Your response needs to be the data below, retyped exactly.
^^^^^^^^^^^^^^^^
(** C4 (amended). With PRUNE_PERCENTAGE = 0.7 and MAX_MESSAGES = M, a
    prune cycle on a buffer of length N > M (an array: N < 2^32) whose
    model call answers leaves a buffer of length N - k + 1, the summary id
    and the kept tail, where k is [Math.floor(N * 0.7)] as computed in
    binary64: floor(7N/10) when N is no multiple of 10, and floor(7N/10)
    or one less when it is (N = 90 leaves 29 ids). For M = 50 this length
    is at least 17 (and not 16); it is at most M exactly when N <= 163,
    and then the next invocation of the step does nothing; for N >= 164
    it is above M, and the next invocation sends a summarisation request
    at once. *)
Theorem prune_result_length (cfg : BufferConfig)
  (llm : LlmRequest -> Completion LlmMessage) (now : N) (w : World)
  (message : LlmMessage) :
  PRUNE_PERCENTAGE cfg = lit_0_7 ->
  (MAX_MESSAGES cfg < length (messageBuffer w))%nat ->
  Z.of_nat (length (messageBuffer w)) < 2 ^ 32 ->
  llm (pruneRequest cfg w) = Normal message ->
  let len := length (messageBuffer w) in
  let w' := snd (summarizeAndPruneMessages cfg llm now w) in
  exists k : nat,
    numToRemove cfg len = Int (Z.of_nat k) /\
    (k <= len)%nat /\
    7 * Z.of_nat len / 10 - 1 <= Z.of_nat k <= 7 * Z.of_nat len / 10 /\
    (Z.of_nat len mod 10 <> 0 -> Z.of_nat k = 7 * Z.of_nat len / 10) /\
    length (messageBuffer w') = (len - k + 1)%nat /\
    (len = 90%nat -> length (messageBuffer w') = 29%nat) /\
    (MAX_MESSAGES cfg = 50%nat -> (17 <= length (messageBuffer w'))%nat) /\
    (MAX_MESSAGES cfg = 50%nat -> (len <= 163)%nat ->
     (length (messageBuffer w') <= MAX_MESSAGES cfg)%nat /\
     forall (llm' : LlmRequest -> Completion LlmMessage) (now' : N),
       summarizeAndPruneMessages cfg llm' now' w' = (Normal tt, w')) /\
    (MAX_MESSAGES cfg = 50%nat -> (164 <= len)%nat ->
     (MAX_MESSAGES cfg < length (messageBuffer w'))%nat /\
     forall (llm' : LlmRequest -> Completion LlmMessage) (now' : N),
       llmCalls (snd (summarizeAndPruneMessages cfg llm' now' w'))
       = llmCalls w' ++ [pruneRequest cfg w']).
Proof.
  intros Hpct Hmax Hlen Hllm. cbv zeta.
  destruct (numToRemove_nat cfg (length (messageBuffer w)) Hpct)
    as (k & Hk & Hle & Hbounds & Hexact); [lia | exact Hlen |].
  exists k.
  assert (Hnew : length (messageBuffer
                           (snd (summarizeAndPruneMessages cfg llm now w)))
                 = (length (messageBuffer w) - k + 1)%nat).
  { rewrite (prune_fires cfg llm now w message Hmax Hllm).
    cbn [snd messageBuffer length]. rewrite Hk, slice_suffix, length_drop.
    lia. }
  assert (H62 : length (messageBuffer w) = 90%nat -> k = 62%nat).
  { intros H90. rewrite H90 in Hk.
    assert (E : numToRemove cfg 90 = Int 62)
      by (unfold numToRemove; rewrite Hpct; vm_compute; reflexivity).
    rewrite E in Hk. injection Hk as Hk'. lia. }
  set (w' := snd (summarizeAndPruneMessages cfg llm now w)) in *.
  set (n := Z.of_nat (length (messageBuffer w))) in *.
  assert (Hn : n = Z.of_nat (length (messageBuffer w))) by reflexivity.
  pose proof (Z.div_mod (7 * n) 10) as D1.
  pose proof (Z.mod_pos_bound (7 * n) 10) as M1.
  pose proof (Z.div_mod n 10) as D2.
  pose proof (Z.mod_pos_bound n 10) as M2.
  split; [exact Hk|]. split; [exact Hle|]. split; [exact Hbounds|].
  split; [exact Hexact|]. split; [exact Hnew|].
  split; [intros H90; rewrite Hnew, (H62 H90), H90; reflexivity|].
  split; [intros HM; rewrite Hnew; lia|].
  split.
  - intros HM Hsmall.
    assert (Hfit : (length (messageBuffer w') <= MAX_MESSAGES cfg)%nat).
    { rewrite Hnew, HM.
      destruct (Z.eq_dec (n mod 10) 0) as [H0 | H0];
        [|specialize (Hexact H0)]; lia. }
    split; [exact Hfit|]. intros llm' now'. apply prune_noop. exact Hfit.
  - intros HM Hlarge.
    assert (Hover : (MAX_MESSAGES cfg < length (messageBuffer w'))%nat)
      by (rewrite Hnew, HM; lia).
    split; [exact Hover|]. intros llm' now'.
    destruct (llm' (pruneRequest cfg w')) as [message' | e] eqn:Hllm'.
    + rewrite (prune_fires cfg llm' now' w' message' Hover Hllm').
      reflexivity.
    + rewrite (prune_throws cfg llm' now' w' e Hover Hllm'). reflexivity.
Qed.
^^^^^^^^^^^^^^^^
> **Output**:
(** C4 (amended). With PRUNE_PERCENTAGE = 0.7 and MAX_MESSAGES = M, a
    prune cycle on a buffer of length N > M (an array: N < 2^32) whose
    model call answers leaves a buffer of length N - k + 1, the summary id
    and the kept tail, where k is [Math.floor(N * 0.7)] as computed in
    binary64: floor(7N/10) when N is no multiple of 10, and floor(7N/10)
    or one less when it is (N = 90 leaves 29 ids). For M = 50 this length
    is at least 17 (and not 16); it is at most M exactly when N <= 163,
    and then the next invocation of the step does nothing; for N >= 164
    it is above M, and the next invocation sends a summarisation request
    at once. *)
Theorem prune_result_length (cfg : BufferConfig)
  (llm : LlmRequest -> Completion LlmMessage) (now : N) (w : World)
  (message : LlmMessage) :
  PRUNE_PERCENTAGE cfg = lit_0_7 ->
  (MAX_MESSAGES cfg < length (messageBuffer w))%nat ->
  Z.of_nat (length (messageBuffer w)) < 2 ^ 32 ->
  llm (pruneRequest cfg w) = Normal message ->
  let len := length (messageBuffer w) in
  let w' := snd (summarizeAndPruneMessages cfg llm now w) in
  exists k : nat,
    numToRemove cfg len = Int (Z.of_nat k) /\
    (k <= len)%nat /\
    7 * Z.of_nat len / 10 - 1 <= Z.of_nat k <= 7 * Z.of_nat len / 10 /\
    (Z.of_nat len mod 10 <> 0 -> Z.of_nat k = 7 * Z.of_nat len / 10) /\
    length (messageBuffer w') = (len - k + 1)%nat /\
    (len = 90%nat -> length (messageBuffer w') = 29%nat) /\
    (MAX_MESSAGES cfg = 50%nat -> (17 <= length (messageBuffer w'))%nat) /\
    (MAX_MESSAGES cfg = 50%nat -> (len <= 163)%nat ->
     (length (messageBuffer w') <= MAX_MESSAGES cfg)%nat /\
     forall (llm' : LlmRequest -> Completion LlmMessage) (now' : N),
       summarizeAndPruneMessages cfg llm' now' w' = (Normal tt, w')) /\
    (MAX_MESSAGES cfg = 50%nat -> (164 <= len)%nat ->
     (MAX_MESSAGES cfg < length (messageBuffer w'))%nat /\
     forall (llm' : LlmRequest -> Completion LlmMessage) (now' : N),
       llmCalls (snd (summarizeAndPruneMessages cfg llm' now' w'))
       = llmCalls w' ++ [pruneRequest cfg w']).
Proof.
  intros Hpct Hmax Hlen Hllm. cbv zeta.
  destruct (numToRemove_nat cfg (length (messageBuffer w)) Hpct)
    as (k & Hk & Hle & Hbounds & Hexact); [lia | exact Hlen |].
  exists k.
  assert (Hnew : length (messageBuffer
                           (snd (summarizeAndPruneMessages cfg llm now w)))
                 = (length (messageBuffer w) - k + 1)%nat).
  { rewrite (prune_fires cfg llm now w message Hmax Hllm).
    cbn [snd messageBuffer length]. rewrite Hk, slice_suffix, length_drop.
    lia. }
  assert (H62 : length (messageBuffer w) = 90%nat -> k = 62%nat).
  { intros H90. rewrite H90 in Hk.
    assert (E : numToRemove cfg 90 = Int 62)
      by (unfold numToRemove; rewrite Hpct; vm_compute; reflexivity).
    rewrite E in Hk. injection Hk as Hk'. lia. }
  set (w' := snd (summarizeAndPruneMessages cfg llm now w)) in *.
  set (n := Z.of_nat (length (messageBuffer w))) in *.
  assert (Hn : n = Z.of_nat (length (messageBuffer w))) by reflexivity.
  pose proof (Z.div_mod (7 * n) 10) as D1.
  pose proof (Z.mod_pos_bound (7 * n) 10) as M1.
  pose proof (Z.div_mod n 10) as D2.
  pose proof (Z.mod_pos_bound n 10) as M2.
  split; [exact Hk|]. split; [exact Hle|]. split; [exact Hbounds|].
  split; [exact Hexact|]. split; [exact Hnew|].
  split; [intros H90; rewrite Hnew, (H62 H90), H90; reflexivity|].
  split; [intros HM; rewrite Hnew; lia|].
  split.
  - intros HM Hsmall.
    assert (Hfit : (length (messageBuffer w') <= MAX_MESSAGES cfg)%nat).
    { rewrite Hnew, HM.
      destruct (Z.eq_dec (n mod 10) 0) as [H0 | H0];
        [|specialize (Hexact H0)]; lia. }
    split; [exact Hfit|]. intros llm' now'. apply prune_noop. exact Hfit.
  - intros HM Hlarge.
    assert (Hover : (MAX_MESSAGES cfg < length (messageBuffer w'))%nat)
      by (rewrite Hnew, HM; lia).
    split; [exact Hover|]. intros llm' now'.
    destruct (llm' (pruneRequest cfg w')) as [message' | e] eqn:Hllm'.
    + rewrite (prune_fires cfg llm' now' w' message' Hover Hllm').
      reflexivity.
    + rewrite (prune_throws cfg llm' now' w' e Hover Hllm'). reflexivity.
Qed.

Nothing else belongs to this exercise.